Three of Spain’s government backed organizations Official Credit Institute (ICO), Audiovisual SGR and Cersa have join forces to provide new loans up €600,000 to audiovisual companies to make projects and keep afloat.

The agreement was signed by Jose Maria Ayala, president of the Official Credit Institute (ICO), which is defined as the State’s Financial Agency; Estela Gallego, president of risk guarantor CERSA, attached to the ministry of industry, tourism and commerce; and Carlos Cuadros, president of Audiovisual SGR, a loan facilitator set up by the Ministry of Culture in 2005.

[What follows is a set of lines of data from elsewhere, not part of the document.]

(* ===== verification/Vaddr.v ===== *)
(** * Virtual addresses and page table entries: threads/vaddr.h, threads/pte.h

    Addresses are 32-bit numbers.  The functions whose assertion can fail
    return an error then. *)

From S2P Require Import Prelude.
Local Open Scope Z_scope.

Module Vaddr.

(** ** The code *)

Definition BITMASK (shift cnt : Z) : Z := u32 (Z.shiftl (u32 (Z.shiftl 1 cnt) - 1) shift).
Definition PGBITS : Z := 12.
Definition PGSIZE : Z := 4096.
Definition PGMASK : Z := BITMASK 0 PGBITS.
Definition PHYS_BASE : Z := 0xc0000000.

Definition pg_ofs (va : ptr) : Z := Z.land va PGMASK.
Definition pg_no (va : ptr) : Z := Z.shiftr va PGBITS.
Definition pg_round_up (va : ptr) : ptr := Z.land (u32 (va + PGSIZE - 1)) (u32 (Z.lnot PGMASK)).
Definition pg_round_down (va : ptr) : ptr := Z.land va (u32 (Z.lnot PGMASK)).
Definition is_user_vaddr (vaddr : ptr) : bool := vaddr <? PHYS_BASE.
Definition is_kernel_vaddr (vaddr : ptr) : bool := PHYS_BASE <=? vaddr.
Definition ptov (paddr : Z) : res ptr := if paddr <? PHYS_BASE then Ok (u32 (paddr + PHYS_BASE)) else Err EPanic.
Definition vtop (vaddr : ptr) : res Z := if is_kernel_vaddr vaddr then Ok (u32 (vaddr - PHYS_BASE)) else Err EPanic.

Definition PTSHIFT : Z := 12.
Definition PTBITS : Z := 10.
Definition PTMASK : Z := BITMASK PTSHIFT PTBITS.
Definition PDSHIFT : Z := 22.
Definition PTE_ADDR : Z := 0xfffff000.
Definition PTE_P : Z := 1.
Definition PTE_W : Z := 2.
Definition PTE_U : Z := 4.
Definition PTE_A : Z := 0x20.
Definition PTE_D : Z := 0x40.

Definition pt_no (va : ptr) : Z := Z.shiftr (Z.land va PTMASK) PTSHIFT.
Definition pd_no (va : ptr) : Z := Z.shiftr va PDSHIFT.

(** [w & flag] as a condition. *)
Definition has (w flag : Z) : bool := negb (Z.land w flag =? 0).

Definition pde_create (pt : ptr) : res Z :=
  if pg_ofs pt =? 0 then
    let? pa := vtop pt in Ok (Z.lor (Z.lor (Z.lor pa PTE_U) PTE_P) PTE_W)
  else Err EPanic.
Definition pde_get_pt (pde : Z) : res ptr :=
  if has pde PTE_P then ptov (Z.land pde PTE_ADDR) else Err EPanic.
Definition pte_create_kernel (page : ptr) (writable : bool) : res Z :=
  if pg_ofs page =? 0 then
    let? pa := vtop page in Ok (Z.lor (Z.lor pa PTE_P) (if writable then PTE_W else 0))
  else Err EPanic.
Definition pte_create_user (page : ptr) (writable : bool) : res Z :=
  let? pte := pte_create_kernel page writable in Ok (Z.lor pte PTE_U).
Definition pte_get_page (pte : Z) : res ptr := ptov (Z.land pte PTE_ADDR).

(** ** Arithmetic of addresses *)

Section facts.
Implicit Types va p w : Z.

Lemma pg_ofs_mod va : pg_ofs va = va mod 4096.
Proof. unfold pg_ofs. change PGMASK with (Z.ones 12). by rewrite Z.land_ones. Qed.

Lemma pg_no_div va : pg_no va = va / 4096.
Proof. unfold pg_no, PGBITS. by rewrite Z.shiftr_div_pow2. Qed.

(** Clearing the low bits of a 32-bit word. *)
Lemma land_high w k : 0 <= k <= 32 -> in_u 32 w -> Z.land w (2 ^ 32 - 2 ^ k) = 2 ^ k * (w / 2 ^ k).
Proof.
  intros Hk Hw. rewrite Z.mul_comm, <- Z.shiftl_mul_pow2, <- Z.shiftr_div_pow2 by lia. apply Z.bits_inj'. intros n Hn.
  rewrite Z.land_spec. replace (2 ^ 32 - 2 ^ k) with (Z.shiftl (Z.ones (32 - k)) k).
  2: { rewrite Z.shiftl_mul_pow2, Z.ones_equiv by lia. replace (2 ^ 32) with (2 ^ (32 - k) * 2 ^ k) by (rewrite <- Z.pow_add_r by lia; f_equal; lia). lia. }
  destruct (Z.lt_ge_cases n k).
  { rewrite !Z.shiftl_spec_low by lia. by rewrite andb_false_r. }
  rewrite !Z.shiftl_spec, Z.shiftr_spec by lia. replace (n - k + k) with n by lia.
  destruct (Z.lt_ge_cases n 32); [rewrite Z.ones_spec_low by lia; by rewrite andb_true_r|].
  rewrite Z.ones_spec_high by lia. rewrite andb_false_r. symmetry. destruct (Z.eq_dec w 0) as [->|]; [apply Z.bits_0|].
  apply Z.bits_above_log2; [unfold in_u in Hw; lia|]. unfold in_u in Hw. apply Z.log2_lt_pow2; [lia|]. apply Z.lt_le_trans with (2 ^ 32); [lia|]. apply Z.pow_le_mono_r; lia.
Qed.

Lemma pg_round_down_eq va : in_u 32 va -> pg_round_down va = 4096 * (va / 4096).
Proof. apply (land_high va 12). lia. Qed.

Lemma pg_round_up_eq va : 0 <= va -> va + 4095 < 2 ^ 32 -> pg_round_up va = 4096 * ((va + 4095) / 4096).
Proof.
  intros. unfold pg_round_up, PGSIZE. rewrite wrapu_small by (unfold in_u; lia).
  replace (va + 4096 - 1) with (va + 4095) by lia. apply (land_high (va + 4095) 12); unfold in_u; lia.
Qed.

Lemma pd_no_div va : pd_no va = va / 2 ^ 22.
Proof. unfold pd_no, PDSHIFT. by rewrite Z.shiftr_div_pow2. Qed.

Lemma pt_no_div va : pt_no va = va / 2 ^ 12 mod 2 ^ 10.
Proof.
  unfold pt_no, PTSHIFT. rewrite Z.shiftr_land, Z.shiftr_div_pow2 by lia.
  change (Z.shiftr PTMASK 12) with (Z.ones 10). by rewrite Z.land_ones.
Qed.

Lemma pte_addr_eq w : in_u 32 w -> Z.land w PTE_ADDR = 4096 * (w / 4096).
Proof. apply (land_high w 12). lia. Qed.

(** An address is its two indices and its offset. *)
Lemma vaddr_parts va : va = 2 ^ 22 * pd_no va + 4096 * pt_no va + pg_ofs va.
Proof. rewrite pd_no_div, pt_no_div, pg_ofs_mod. zlia. Qed.

Lemma vaddr_range va : in_u 32 va -> 0 <= pd_no va < 1024 /\ 0 <= pt_no va < 1024 /\ 0 <= pg_ofs va < 4096.
Proof. unfold in_u. rewrite pd_no_div, pt_no_div, pg_ofs_mod. zlia. Qed.

Lemma pd_no_user va : in_u 32 va -> is_user_vaddr va = true <-> 0 <= pd_no va < 768.
Proof. unfold in_u, is_user_vaddr, PHYS_BASE. rewrite Z.ltb_lt, pd_no_div. zlia. Qed.

(** ** Page table entries *)

(** Adding flags below the address bits. *)
Lemma lor_low a b k : 0 <= k -> 0 <= b < 2 ^ k -> a mod 2 ^ k = 0 -> Z.lor a b = a + b.
Proof.
  intros Hk Hb Ha. assert (Z.land a b = 0) as H; [|by rewrite Z.add_nocarry_lxor, Z.lxor_lor].
  apply Z.bits_inj'. intros n Hn. rewrite Z.land_spec, Z.bits_0. destruct (Z.lt_ge_cases n k).
  - rewrite <- (Z.mod_pow2_bits_low a k) by lia. by rewrite Ha, Z.bits_0.
  - destruct (Z.eq_dec b 0) as [->|]; [by rewrite Z.bits_0, andb_false_r|].
    rewrite (Z.bits_above_log2 b); [by rewrite andb_false_r|lia|]. apply Z.lt_le_trans with k; [apply Z.log2_lt_pow2; lia|done].
Qed.
End facts.
End Vaddr.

These loans will be available to companies and self employed individuals within the cultural sectors, including those in the film and theatre industries.

Film producers will be able to apply to the ICO for the €600,000 either through a loan to maintain their liquidity, which needs to be re-paid within three years, or to help finance film projects, which can be re-paid within seven years. If it is the latter the investment must be made within three months of the loan being confirmed.

“The ICO will assess each loan applicant in collaboration with us and then decide how much money they should actually receive depending on the companies pitch and ability to repay the loan,” Susana Serrano, manager of the Audiovisual SGR confirmed to ScreenDaily. “The ICO will provide the funds to the leading banks of Spain, including Caja Madrid, who will then supply the loans directly to the successful applicants. We are providing a guarantee for the loans and Cersa is covering 50% of the risk of that guarantee.”

The loans need to be paid back with interest of 3%, plus the standard European bank rate.  

This will be a welcome boost to the Spanish film industry as producers have been very vocal about their concerns over the unwillingness of banks to provide credit. As Spanish producer Manuel Monzon recently told Screen: “Even when you have a good project that is interesting to the international market, you’ve already gained approval from the government for the national subsidies, sold the rights to TV and set up co-production agreements, most of the banks are still not willing to discount the financing.”

In a further interesting twist, the Spanish banking industry is currently going through a major transformation with several mergers expected to take place soon to help revive economic growth.